For each line in the data below that has the word "cstr", copy that line.

##############################

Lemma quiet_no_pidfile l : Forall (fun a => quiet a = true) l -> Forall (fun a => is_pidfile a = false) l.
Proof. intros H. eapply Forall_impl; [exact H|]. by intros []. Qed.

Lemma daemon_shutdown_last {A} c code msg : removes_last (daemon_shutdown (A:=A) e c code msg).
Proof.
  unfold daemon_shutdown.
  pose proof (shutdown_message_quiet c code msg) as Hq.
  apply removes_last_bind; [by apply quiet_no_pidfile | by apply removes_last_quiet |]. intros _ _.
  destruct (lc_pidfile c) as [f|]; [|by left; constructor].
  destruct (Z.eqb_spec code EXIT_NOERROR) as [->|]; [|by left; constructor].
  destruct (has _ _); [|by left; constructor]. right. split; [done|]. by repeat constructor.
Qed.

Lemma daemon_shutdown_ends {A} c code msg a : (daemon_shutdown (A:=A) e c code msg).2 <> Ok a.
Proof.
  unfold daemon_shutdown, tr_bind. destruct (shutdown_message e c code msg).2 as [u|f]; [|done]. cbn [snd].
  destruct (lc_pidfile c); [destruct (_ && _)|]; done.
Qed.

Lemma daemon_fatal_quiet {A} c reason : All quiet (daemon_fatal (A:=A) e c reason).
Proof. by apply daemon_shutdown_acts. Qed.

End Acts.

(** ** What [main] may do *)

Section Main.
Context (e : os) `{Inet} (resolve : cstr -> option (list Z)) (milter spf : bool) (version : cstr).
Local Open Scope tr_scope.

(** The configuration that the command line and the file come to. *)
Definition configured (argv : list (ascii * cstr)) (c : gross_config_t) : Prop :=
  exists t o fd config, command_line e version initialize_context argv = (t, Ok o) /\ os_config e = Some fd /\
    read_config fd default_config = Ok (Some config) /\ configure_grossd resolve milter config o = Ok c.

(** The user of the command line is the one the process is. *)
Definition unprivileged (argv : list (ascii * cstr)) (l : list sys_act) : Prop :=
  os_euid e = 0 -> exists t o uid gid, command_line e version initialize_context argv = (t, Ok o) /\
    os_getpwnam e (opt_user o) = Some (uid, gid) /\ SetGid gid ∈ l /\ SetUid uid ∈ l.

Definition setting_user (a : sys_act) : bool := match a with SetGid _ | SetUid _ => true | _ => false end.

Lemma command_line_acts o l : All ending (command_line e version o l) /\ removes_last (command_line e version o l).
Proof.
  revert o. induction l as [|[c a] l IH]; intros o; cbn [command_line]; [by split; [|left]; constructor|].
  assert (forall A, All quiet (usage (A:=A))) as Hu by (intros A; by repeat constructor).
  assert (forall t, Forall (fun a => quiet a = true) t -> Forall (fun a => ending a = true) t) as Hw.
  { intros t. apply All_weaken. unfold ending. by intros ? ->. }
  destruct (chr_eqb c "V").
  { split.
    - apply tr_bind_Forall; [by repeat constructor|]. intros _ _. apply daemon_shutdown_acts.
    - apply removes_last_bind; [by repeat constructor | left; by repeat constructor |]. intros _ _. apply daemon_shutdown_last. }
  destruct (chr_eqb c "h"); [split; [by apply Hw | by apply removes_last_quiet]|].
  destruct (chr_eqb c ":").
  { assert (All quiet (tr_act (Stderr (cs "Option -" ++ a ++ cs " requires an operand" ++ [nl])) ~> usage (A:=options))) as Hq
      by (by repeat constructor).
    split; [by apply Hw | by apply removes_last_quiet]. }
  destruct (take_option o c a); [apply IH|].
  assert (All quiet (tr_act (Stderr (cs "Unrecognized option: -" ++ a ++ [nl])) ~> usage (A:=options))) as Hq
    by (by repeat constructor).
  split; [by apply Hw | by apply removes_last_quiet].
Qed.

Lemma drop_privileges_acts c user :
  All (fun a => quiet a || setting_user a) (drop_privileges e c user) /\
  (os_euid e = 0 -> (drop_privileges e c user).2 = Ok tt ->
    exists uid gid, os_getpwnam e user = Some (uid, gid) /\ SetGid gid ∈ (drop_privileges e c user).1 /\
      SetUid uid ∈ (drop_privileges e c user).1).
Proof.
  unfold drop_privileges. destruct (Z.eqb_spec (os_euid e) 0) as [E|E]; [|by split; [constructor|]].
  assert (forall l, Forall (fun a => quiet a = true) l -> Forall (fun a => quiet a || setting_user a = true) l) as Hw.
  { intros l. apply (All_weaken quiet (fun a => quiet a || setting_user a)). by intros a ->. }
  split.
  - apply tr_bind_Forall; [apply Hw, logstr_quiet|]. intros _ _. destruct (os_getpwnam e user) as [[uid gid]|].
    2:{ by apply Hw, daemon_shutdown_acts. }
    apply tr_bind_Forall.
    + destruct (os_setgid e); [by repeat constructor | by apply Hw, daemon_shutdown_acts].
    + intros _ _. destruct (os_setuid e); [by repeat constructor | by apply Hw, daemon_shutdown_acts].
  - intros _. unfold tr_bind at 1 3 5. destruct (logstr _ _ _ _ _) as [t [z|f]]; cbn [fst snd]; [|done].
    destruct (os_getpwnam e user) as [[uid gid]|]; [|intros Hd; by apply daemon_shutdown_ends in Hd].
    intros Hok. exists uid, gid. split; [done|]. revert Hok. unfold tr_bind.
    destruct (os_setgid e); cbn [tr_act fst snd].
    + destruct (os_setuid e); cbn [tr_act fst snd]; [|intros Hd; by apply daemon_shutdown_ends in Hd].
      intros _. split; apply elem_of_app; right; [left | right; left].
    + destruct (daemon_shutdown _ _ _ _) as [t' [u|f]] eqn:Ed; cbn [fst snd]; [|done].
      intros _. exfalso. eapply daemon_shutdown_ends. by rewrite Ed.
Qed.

##############################

▶ **ANSWER SPACE**
Context (e : os) `{Inet} (resolve : cstr -> option (list Z)) (milter spf : bool) (version : cstr).
Definition configured (argv : list (ascii * cstr)) (c : gross_config_t) : Prop :=
Definition unprivileged (argv : list (ascii * cstr)) (l : list sys_act) : Prop :=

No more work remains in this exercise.